Theoretical Introduction to Factor Analysis and Structural Equation Modelling
7.2 What is Path Analysis & Factor Analysis?
Structural equation models involve the evaluation of two distinct types of analysis: path analysis and factor analysis. Path analysis involves using a path diagram to represent the relationship between variables and is linked to multiple regression, through the involvement of simultaneous estimations of multiple regression models. Path analysis allows for a direct and very effective method of modelling complex relationships among variables, including indirect effects, which can be difficult to measure using other methods. In basic terms, path analysis can be described as causal modelling, due to the fact that it is made up of modelled structural relations among latent and observed variables, which are based on the researcher’s hypotheses about how the various independent variables might affect the dependent variables (Lei & Wu, 2007).

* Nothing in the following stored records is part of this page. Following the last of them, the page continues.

(** X11. The relay neither invents nor loses messages: over any number
    of rounds, every message it passes to [Send] is the contents of an
    intact payload file of the store, no file appears in the storage
    directory, and a file that is gone at the end was a payload file
    whose contents were passed to [Send]. *)
Theorem relay_accounts n : ∀ w q fl calls w' q',
  wf_fs (disk w) → relay n w q = (fl, calls, (w', q')) →
  (∀ msg, msg ∈ sent calls →
     ∃ name d, entries (disk w) !! name = Some (File d) ∧ intact name d ∧
               msg = string_of_bytes d) ∧
  entries (disk w') ⊆ entries (disk w) ∧
  (∀ name nd, entries (disk w) !! name = Some nd →
     entries (disk w') !! name = None →
     ∃ d, nd = File d ∧ string_of_bytes d ∈ sent calls).
Proof.
  induction n as [|n IH]; intros w q fl calls w' q' Hwf.
  { intros [= _ <- <- _]. split_and!; [by intros ? ?%elem_of_nil|done|congruence]. }
  rewrite relay_S.
  destruct (iteration w q) as [[fl1 calls1] [w1 q1]] eqn:Hit.
  pose proof (iteration_wf _ _ _ _ _ _ Hwf Hit) as Hwf1.
  pose proof (iteration_accounts _ _ _ _ _ _ Hwf Hit) as Hacc.
  assert ((∀ msg, msg ∈ sent calls1 →
             ∃ name d, entries (disk w) !! name = Some (File d) ∧
                       intact name d ∧ msg = string_of_bytes d) ∧
          entries (disk w1) ⊆ entries (disk w) ∧
          (∀ name nd, entries (disk w) !! name = Some nd →
             entries (disk w1) !! name = None →
             ∃ d, nd = File d ∧ string_of_bytes d ∈ sent calls1)) as Hone.
  { destruct Hacc as [(He & Hs)|(name & d & Hf & Hi & He & Hs & _)].
    - rewrite He. split_and!; [|done|congruence].
      intros msg Hm. destruct Hs as [Hs|(name & d & Hf & Hi & Hs)];
        rewrite Hs in Hm.
      + by apply elem_of_nil in Hm.
      + apply list_elem_of_singleton in Hm as ->. eauto.
    - rewrite He, Hs. split_and!.
      + intros msg ->%list_elem_of_singleton. eauto.
      + apply delete_subseteq.
      + intros name' nd Hn Hd. apply lookup_delete_None in Hd as [<-|Hd];
          [|congruence].
        exists d. split; [congruence|]. by apply list_elem_of_singleton. }
  assert ((fl1, calls1, (w1, q1)) = (fl, calls, (w', q')) →
          (∀ msg, msg ∈ sent calls →
             ∃ name d, entries (disk w) !! name = Some (File d) ∧
                       intact name d ∧ msg = string_of_bytes d) ∧
          entries (disk w') ⊆ entries (disk w) ∧
          (∀ name nd, entries (disk w) !! name = Some nd →
             entries (disk w') !! name = None →
             ∃ d, nd = File d ∧ string_of_bytes d ∈ sent calls)) as Hstop.
  { by intros [= _ <- <- _]. }
  destruct fl1; [|done..]. clear Hstop.
  destruct (relay n w1 q1) as [[fl2 calls2] [w2 q2]] eqn:Hrel.
  intros [= _ <- <- _].
  destruct (IH _ _ _ _ _ _ Hwf1 Hrel) as (IH1 & IH2 & IH3).
  destruct Hone as (H1 & H2 & H3).
  unfold sent in *. rewrite omap_app. split_and!.
  - intros msg [Hm|Hm]%elem_of_app; [by apply H1|].
    destruct (IH1 _ Hm) as (name & d & Hf & Hi & ->).
    exists name, d. split_and!; [|done..].
    by apply (lookup_weaken _ _ _ _ Hf).
  - by etrans.
  - intros name nd Hn Hd. setoid_rewrite elem_of_app.
    destruct (entries (disk w1) !! name) as [nd'|] eqn:Hn1.
    + pose proof (lookup_weaken _ _ _ _ Hn1 H2) as Hn'.
      assert (nd' = nd) as -> by congruence.
      destruct (IH3 _ _ Hn1 Hd) as (d & -> & Hm). eauto.
    + destruct (H3 _ _ Hn Hn1) as (d & -> & Hm). eauto.
Qed.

On the other hand, path analysis can also be referred to as covariance structure analysis. This is due to the importance of the analysis of interrelationships and associations among
variables in structural equation models, which researchers hypothesise in order to create particular correlations among the variables (Lei & Wu, 2007). Within SEM, variables can play a number of roles. Variables can act as exogenous (independent) variables, which are source variables, endogenous (dependent) variables which are result variables, or mediator variables, which act as both source and result variables (Fox, 2006; Lei & Wu, 2007). During the course of path analysis, observed variables are considered as if they were measured without error, which can be problematic, as this poses a probable false reality (Tabachnick & Fidell, 2007). This is where factor analysis comes into play.
Through the use of a factor analysis-based measurement model, variances of the observed variables can be separated from error variances, correcting unreliability in the model. A proportion of distinctive measurement error is assumed to be contained within every directly observed measurement in factor analysis procedures. Using factor analysis, researchers are able to determine what is distinctive to each factor under consideration and what is shared amongst them, through the use of a few factors that are directly observed (Suen, Lei, & Li, 2011). In factor analysis, the emphasis is on how the latent factors relate to the observed variables. In basic terms, factor analysis is a statistical approach to the identification of a limited number of unobservable factors that are used to signify relationships among various sets of interconnected observable variables. For example, Drug Use by Youth is a broad construct that can have a number of factors, for example, solitary drug use, drug use with friends, and drug use while drinking. The central purpose of factor analysis is the identification of the structure which exists amongst the variables being analysed.
There are two main types of factor analysis: exploratory factor analysis (EFA) and confirmatory factor analysis (CFA) (Byrne, 2009). The most salient difference between EFA and CFA involves the differing ways in which communalities are used.
Field (2005) explains that in CFA the assumption that communalities are one in the first instance means that there is no error variance due to the fact that the complete amount of variance amongst the variables can be determined by its factors.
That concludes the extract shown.